** ASSIGNMENT **
When you reach the line in the data below that contains "[Ascii.eqb lf ?c] =>", please start repeating lines exactly, and stop after the line that contains "revert addr. induction", repeating nothing else.

(Stored data entries)
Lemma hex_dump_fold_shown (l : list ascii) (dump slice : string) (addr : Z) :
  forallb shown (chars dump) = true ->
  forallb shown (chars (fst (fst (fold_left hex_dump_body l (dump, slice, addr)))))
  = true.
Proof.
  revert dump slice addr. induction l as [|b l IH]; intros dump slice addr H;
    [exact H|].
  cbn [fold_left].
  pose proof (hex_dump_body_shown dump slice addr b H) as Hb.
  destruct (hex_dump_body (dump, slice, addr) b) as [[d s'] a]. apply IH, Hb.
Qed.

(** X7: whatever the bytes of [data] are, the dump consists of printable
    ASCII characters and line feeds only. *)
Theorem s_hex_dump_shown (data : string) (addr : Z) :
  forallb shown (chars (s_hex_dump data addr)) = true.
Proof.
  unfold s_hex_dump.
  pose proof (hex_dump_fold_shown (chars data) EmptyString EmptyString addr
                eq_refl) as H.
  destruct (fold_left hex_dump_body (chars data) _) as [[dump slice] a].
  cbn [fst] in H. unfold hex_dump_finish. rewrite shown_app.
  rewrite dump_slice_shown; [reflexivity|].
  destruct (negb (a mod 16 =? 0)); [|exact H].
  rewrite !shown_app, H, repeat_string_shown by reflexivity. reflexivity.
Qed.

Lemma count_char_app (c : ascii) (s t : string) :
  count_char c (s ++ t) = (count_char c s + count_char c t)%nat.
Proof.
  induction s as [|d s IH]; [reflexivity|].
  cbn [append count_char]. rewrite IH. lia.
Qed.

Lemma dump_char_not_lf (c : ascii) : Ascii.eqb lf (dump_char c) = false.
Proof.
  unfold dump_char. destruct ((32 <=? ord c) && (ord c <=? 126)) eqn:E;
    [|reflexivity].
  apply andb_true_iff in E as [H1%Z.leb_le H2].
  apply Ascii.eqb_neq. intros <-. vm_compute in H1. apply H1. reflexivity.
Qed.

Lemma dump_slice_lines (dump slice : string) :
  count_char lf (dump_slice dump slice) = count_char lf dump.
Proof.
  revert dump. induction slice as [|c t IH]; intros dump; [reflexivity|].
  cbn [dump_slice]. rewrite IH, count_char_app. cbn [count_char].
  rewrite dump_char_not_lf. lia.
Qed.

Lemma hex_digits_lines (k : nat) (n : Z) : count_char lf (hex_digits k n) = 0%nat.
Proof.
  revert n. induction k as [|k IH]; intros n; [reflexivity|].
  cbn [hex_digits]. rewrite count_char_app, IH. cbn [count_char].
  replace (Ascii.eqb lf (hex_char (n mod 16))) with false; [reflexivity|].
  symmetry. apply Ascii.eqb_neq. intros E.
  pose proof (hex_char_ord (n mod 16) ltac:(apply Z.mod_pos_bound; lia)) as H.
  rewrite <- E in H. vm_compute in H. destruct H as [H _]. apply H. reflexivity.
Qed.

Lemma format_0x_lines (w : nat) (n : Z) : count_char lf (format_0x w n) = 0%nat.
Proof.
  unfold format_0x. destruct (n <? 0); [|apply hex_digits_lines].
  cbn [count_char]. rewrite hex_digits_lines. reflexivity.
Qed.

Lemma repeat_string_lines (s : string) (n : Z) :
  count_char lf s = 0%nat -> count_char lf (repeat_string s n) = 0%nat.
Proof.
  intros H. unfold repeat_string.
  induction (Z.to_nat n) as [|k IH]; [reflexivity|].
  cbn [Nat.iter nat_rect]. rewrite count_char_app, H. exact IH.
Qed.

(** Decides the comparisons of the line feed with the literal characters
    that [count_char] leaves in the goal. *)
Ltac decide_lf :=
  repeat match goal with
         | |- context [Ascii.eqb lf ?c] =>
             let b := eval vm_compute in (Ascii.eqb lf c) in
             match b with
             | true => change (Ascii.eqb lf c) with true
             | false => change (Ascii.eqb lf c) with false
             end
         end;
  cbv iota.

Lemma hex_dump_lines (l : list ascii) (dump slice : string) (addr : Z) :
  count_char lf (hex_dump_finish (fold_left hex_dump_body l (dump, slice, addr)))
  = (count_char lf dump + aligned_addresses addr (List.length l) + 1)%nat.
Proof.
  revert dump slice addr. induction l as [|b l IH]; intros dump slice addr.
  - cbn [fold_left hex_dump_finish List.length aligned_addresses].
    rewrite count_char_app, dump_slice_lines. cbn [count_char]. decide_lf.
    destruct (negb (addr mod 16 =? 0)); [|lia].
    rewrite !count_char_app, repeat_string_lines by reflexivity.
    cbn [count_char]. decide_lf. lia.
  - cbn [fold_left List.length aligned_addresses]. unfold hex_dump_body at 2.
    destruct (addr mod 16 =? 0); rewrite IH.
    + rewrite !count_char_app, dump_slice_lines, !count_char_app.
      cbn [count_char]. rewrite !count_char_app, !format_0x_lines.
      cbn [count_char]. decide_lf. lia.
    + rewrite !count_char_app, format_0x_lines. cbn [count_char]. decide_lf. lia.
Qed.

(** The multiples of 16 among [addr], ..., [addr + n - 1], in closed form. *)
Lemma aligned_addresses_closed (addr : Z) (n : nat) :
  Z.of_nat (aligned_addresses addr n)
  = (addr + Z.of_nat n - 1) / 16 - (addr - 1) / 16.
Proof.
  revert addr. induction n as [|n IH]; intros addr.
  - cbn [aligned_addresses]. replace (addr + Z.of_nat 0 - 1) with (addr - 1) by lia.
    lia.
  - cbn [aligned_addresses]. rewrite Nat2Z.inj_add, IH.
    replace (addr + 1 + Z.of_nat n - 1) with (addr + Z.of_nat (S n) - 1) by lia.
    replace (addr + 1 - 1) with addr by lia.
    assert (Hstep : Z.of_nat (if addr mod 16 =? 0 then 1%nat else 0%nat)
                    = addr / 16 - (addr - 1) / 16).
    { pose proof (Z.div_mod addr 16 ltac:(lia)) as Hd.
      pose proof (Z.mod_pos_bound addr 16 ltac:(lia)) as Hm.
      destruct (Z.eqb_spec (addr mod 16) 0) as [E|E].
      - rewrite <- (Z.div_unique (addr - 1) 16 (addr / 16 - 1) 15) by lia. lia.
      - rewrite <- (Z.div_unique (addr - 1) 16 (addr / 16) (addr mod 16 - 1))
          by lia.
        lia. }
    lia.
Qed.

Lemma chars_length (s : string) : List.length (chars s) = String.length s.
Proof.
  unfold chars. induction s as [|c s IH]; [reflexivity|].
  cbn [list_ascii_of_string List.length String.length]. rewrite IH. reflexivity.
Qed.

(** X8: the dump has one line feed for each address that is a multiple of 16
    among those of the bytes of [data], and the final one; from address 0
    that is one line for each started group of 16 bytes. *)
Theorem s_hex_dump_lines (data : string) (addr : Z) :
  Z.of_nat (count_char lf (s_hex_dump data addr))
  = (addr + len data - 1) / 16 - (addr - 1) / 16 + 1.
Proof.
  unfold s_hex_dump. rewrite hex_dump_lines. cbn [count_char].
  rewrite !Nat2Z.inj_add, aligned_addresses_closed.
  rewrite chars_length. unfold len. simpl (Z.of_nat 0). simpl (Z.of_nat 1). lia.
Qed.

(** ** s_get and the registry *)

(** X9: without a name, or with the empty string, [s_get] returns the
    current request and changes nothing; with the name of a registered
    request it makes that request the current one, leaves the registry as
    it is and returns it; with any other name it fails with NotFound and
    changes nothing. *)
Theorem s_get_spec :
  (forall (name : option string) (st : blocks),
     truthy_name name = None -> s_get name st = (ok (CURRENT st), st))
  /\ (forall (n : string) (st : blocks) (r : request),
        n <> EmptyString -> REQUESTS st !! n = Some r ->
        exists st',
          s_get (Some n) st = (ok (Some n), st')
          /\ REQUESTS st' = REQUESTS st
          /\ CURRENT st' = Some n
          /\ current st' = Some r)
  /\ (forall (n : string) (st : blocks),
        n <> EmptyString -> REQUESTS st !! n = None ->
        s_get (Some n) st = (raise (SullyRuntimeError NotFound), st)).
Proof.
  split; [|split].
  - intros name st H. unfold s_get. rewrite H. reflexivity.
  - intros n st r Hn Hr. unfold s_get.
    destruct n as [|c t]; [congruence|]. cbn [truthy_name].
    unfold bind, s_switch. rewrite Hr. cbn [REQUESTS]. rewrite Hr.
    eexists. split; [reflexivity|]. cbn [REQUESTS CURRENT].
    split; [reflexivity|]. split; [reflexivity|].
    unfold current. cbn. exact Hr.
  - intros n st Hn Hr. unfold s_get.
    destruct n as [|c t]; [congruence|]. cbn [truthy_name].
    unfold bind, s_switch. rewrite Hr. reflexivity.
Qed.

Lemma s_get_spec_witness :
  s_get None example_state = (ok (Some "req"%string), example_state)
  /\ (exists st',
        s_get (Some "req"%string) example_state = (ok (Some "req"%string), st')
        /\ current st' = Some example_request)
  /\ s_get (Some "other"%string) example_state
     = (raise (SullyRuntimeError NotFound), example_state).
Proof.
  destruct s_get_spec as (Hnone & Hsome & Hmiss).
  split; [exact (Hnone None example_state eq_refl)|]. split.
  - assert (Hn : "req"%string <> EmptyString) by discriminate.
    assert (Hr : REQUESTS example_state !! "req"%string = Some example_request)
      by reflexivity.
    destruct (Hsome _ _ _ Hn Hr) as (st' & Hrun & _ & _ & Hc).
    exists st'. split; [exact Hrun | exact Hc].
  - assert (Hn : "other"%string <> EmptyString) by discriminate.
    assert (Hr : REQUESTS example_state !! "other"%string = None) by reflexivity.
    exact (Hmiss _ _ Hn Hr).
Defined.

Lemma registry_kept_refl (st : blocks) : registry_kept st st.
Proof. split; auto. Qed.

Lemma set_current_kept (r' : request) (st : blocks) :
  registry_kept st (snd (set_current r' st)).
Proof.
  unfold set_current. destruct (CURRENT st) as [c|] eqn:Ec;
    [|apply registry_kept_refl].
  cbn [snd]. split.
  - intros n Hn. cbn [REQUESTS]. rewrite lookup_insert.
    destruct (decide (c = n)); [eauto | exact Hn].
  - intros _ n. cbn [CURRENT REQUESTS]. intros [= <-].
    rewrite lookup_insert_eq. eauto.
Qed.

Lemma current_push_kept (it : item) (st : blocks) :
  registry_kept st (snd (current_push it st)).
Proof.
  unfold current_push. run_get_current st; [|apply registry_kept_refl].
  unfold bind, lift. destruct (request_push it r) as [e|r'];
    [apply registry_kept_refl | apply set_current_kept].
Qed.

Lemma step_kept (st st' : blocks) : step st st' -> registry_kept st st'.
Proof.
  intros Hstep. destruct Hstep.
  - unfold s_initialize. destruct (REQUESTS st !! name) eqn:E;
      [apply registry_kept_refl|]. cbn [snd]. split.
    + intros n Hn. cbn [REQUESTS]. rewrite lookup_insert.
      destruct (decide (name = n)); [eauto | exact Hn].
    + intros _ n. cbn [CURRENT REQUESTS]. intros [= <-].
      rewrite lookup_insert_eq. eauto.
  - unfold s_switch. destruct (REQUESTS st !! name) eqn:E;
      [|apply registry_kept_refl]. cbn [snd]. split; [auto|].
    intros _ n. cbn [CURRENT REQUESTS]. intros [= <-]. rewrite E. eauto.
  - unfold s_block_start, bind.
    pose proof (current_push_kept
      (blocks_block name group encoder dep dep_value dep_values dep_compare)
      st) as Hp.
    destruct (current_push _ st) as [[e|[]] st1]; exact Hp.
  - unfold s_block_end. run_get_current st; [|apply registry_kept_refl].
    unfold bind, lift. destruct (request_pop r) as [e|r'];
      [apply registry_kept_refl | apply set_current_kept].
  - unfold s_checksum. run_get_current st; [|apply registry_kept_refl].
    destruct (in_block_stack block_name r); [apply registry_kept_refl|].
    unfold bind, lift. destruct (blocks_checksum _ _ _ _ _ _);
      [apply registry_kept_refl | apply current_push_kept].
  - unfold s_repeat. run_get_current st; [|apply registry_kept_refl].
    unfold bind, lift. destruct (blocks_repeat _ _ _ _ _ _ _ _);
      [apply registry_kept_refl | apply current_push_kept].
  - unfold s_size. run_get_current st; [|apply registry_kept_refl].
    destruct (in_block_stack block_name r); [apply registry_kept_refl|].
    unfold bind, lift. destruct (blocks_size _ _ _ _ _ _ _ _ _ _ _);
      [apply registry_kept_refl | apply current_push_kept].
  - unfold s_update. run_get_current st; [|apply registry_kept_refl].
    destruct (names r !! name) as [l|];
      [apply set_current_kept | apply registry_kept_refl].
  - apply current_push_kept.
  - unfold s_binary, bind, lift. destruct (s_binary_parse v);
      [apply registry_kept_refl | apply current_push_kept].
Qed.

** SOLUTION TO THIS TASK **
         | |- context [Ascii.eqb lf ?c] =>
             let b := eval vm_compute in (Ascii.eqb lf c) in
             match b with
             | true => change (Ascii.eqb lf c) with true
             | false => change (Ascii.eqb lf c) with false
             end
         end;
  cbv iota.

Lemma hex_dump_lines (l : list ascii) (dump slice : string) (addr : Z) :
  count_char lf (hex_dump_finish (fold_left hex_dump_body l (dump, slice, addr)))
  = (count_char lf dump + aligned_addresses addr (List.length l) + 1)%nat.
Proof.
  revert dump slice addr. induction l as [|b l IH]; intros dump slice addr.
  - cbn [fold_left hex_dump_finish List.length aligned_addresses].
    rewrite count_char_app, dump_slice_lines. cbn [count_char]. decide_lf.
    destruct (negb (addr mod 16 =? 0)); [|lia].
    rewrite !count_char_app, repeat_string_lines by reflexivity.
    cbn [count_char]. decide_lf. lia.
  - cbn [fold_left List.length aligned_addresses]. unfold hex_dump_body at 2.
    destruct (addr mod 16 =? 0); rewrite IH.
    + rewrite !count_char_app, dump_slice_lines, !count_char_app.
      cbn [count_char]. rewrite !count_char_app, !format_0x_lines.
      cbn [count_char]. decide_lf. lia.
    + rewrite !count_char_app, format_0x_lines. cbn [count_char]. decide_lf. lia.
Qed.

(** The multiples of 16 among [addr], ..., [addr + n - 1], in closed form. *)
Lemma aligned_addresses_closed (addr : Z) (n : nat) :
  Z.of_nat (aligned_addresses addr n)
  = (addr + Z.of_nat n - 1) / 16 - (addr - 1) / 16.
Proof.
  revert addr. induction n as [|n IH]; intros addr.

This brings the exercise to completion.